Appointments and titles
The Congress, which was originally supposed to be held every five years, is supposed to elect members of the party’s leading institutions, although in practice decisions are made beforehand by the leadership and every motion is approved unanimously. The Congress also has the power to amend the party charter and define how the party relates to the country’s government, society, economy, military and culture. Analysts expect many younger officials will be appointed to replace the old guard of the party as part of Kim Jong Un’s efforts to boost support within the power structure.
North Korea has stepped up efforts to build a nuclear-armed ballistic missile that can reach the US. In January, Pyongyang claimed it had successfully tested a hydrogen bomb that could “wipe out the whole of the US territory”. In recent weeks, South Korean officials say the North has held several failed rocket launches in an apparent setback for Pyongyang’s ambitions. It is possible that more tests could be held during or immediately after the Congress since the nuclear deterrent is a central element in Mr Kim’s claims to legitimacy.

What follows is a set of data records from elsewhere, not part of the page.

Lemma some_cell_unparsable_true d df :
  some_cell_unparsable d df = true ↔
  ∃ cells c, cells ∈ split_categories df ∧ c ∈ cells ∧ cell_unparsable d c = true.
Proof.
  unfold some_cell_unparsable. rewrite existsb_exists. split.
  - intros (cells & Hcells%list_elem_of_In & (c & Hc%list_elem_of_In & Hbad)%existsb_exists).
    eauto.
  - intros (cells & c & Hcells & Hc & Hbad). exists cells.
    split; [by apply list_elem_of_In|]. apply existsb_exists. exists c.
    split; [by apply list_elem_of_In|done].
Qed.

(** ** Failures of the cleaner *)

Lemma clean_data_derive_Raise d df e :
  derive_colnames (split_categories df) = Raise e → clean_data d df = Raise e.
Proof. unfold clean_data. by intros ->. Qed.

Lemma derive_colnames_Ok df names :
  derive_colnames (split_categories df) = Ok names ↔
  ∃ r s, df !! 0%nat = Some r ∧ j_categories r = Some s ∧
         length (split ";" s) = frame_width ";" (j_categories <$> df) ∧
         names = colnames_of s.
Proof.
  rewrite derive_colnames_eq. destruct df as [|r df]; simpl.
  - split; [done|]. by intros (? & ? & ? & _).
  - destruct (j_categories r) as [s|] eqn:Hs.
    + case_decide as Hw.
      * split; [intros [= <-]; eauto 10|].
        intros (? & ? & [= <-] & Hs' & _ & ->). congruence.
      * split; [done|]. intros (? & ? & [= <-] & Hs' & Hw' & _).
        rewrite Hs in Hs'. injection Hs' as <-. done.
    + split; [done|]. intros (? & ? & [= <-] & Hs' & _). congruence.
Qed.

Lemma derive_colnames_not_ValueError df :
  derive_colnames (split_categories df) ≠ Raise ValueError.
Proof.
  rewrite derive_colnames_eq. destruct df as [|r df]; [done|].
  destruct (j_categories r); [case_decide|]; done.
Qed.

Lemma clean_data_Raise d df e :
  clean_data d df = Raise e →
  derive_colnames (split_categories df) = Raise e ∨
  ∃ names j name,
    derive_colnames (split_categories df) = Ok names ∧
    names !! j = Some name ∧
    convert_column d names (split_categories df) j name = Raise e.
Proof.
  unfold clean_data. intros [Hd|(names & Hd & Hloop)]%bind_Raise; [by left|].
  right. apply bind_Raise in Hloop as [Hloop|(? & _ & [=])].
  apply mapM_Raise in Hloop as (l1 & [j name] & l2 & Hl & _ & Hcol).
  assert ((j, name) ∈ imap pair names) as Hin by (rewrite Hl; set_solver).
  apply list_elem_of_lookup_1 in Hin as [j' Hj'].
  rewrite list_lookup_imap in Hj'.
  destruct (names !! j') as [name'|] eqn:Hname; simplify_eq/=. eauto 10.
Qed.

Any sign of a change in Pyongyang’s relations with its neighbour China will be watched by Washington and the rest of the region. The two countries used to refer to their relationship as being “as close as lips and teeth” but in recent years China has grown increasingly frustrated by North Korea’s belligerence and its insistence on developing nuclear weapons. Beijing is vocally opposed to this nuclear programme and has endorsed sanctions against the Kim regime but the Chinese government is also wary of doing anything that could prompt the disintegration of North Korea and potentially lead to a humanitarian disaster on its shared border.
International media coverage
With many of the world’s top media organisations visiting Pyongyang at the invitation of the North Korean government, readers should expect a barrage of global media attention over the next week. Since all foreign media activity in the country is tightly controlled and journalists are not permitted to venture anywhere without their official “minders”, these reports are likely to be limited in their ability to portray the true situation in the country.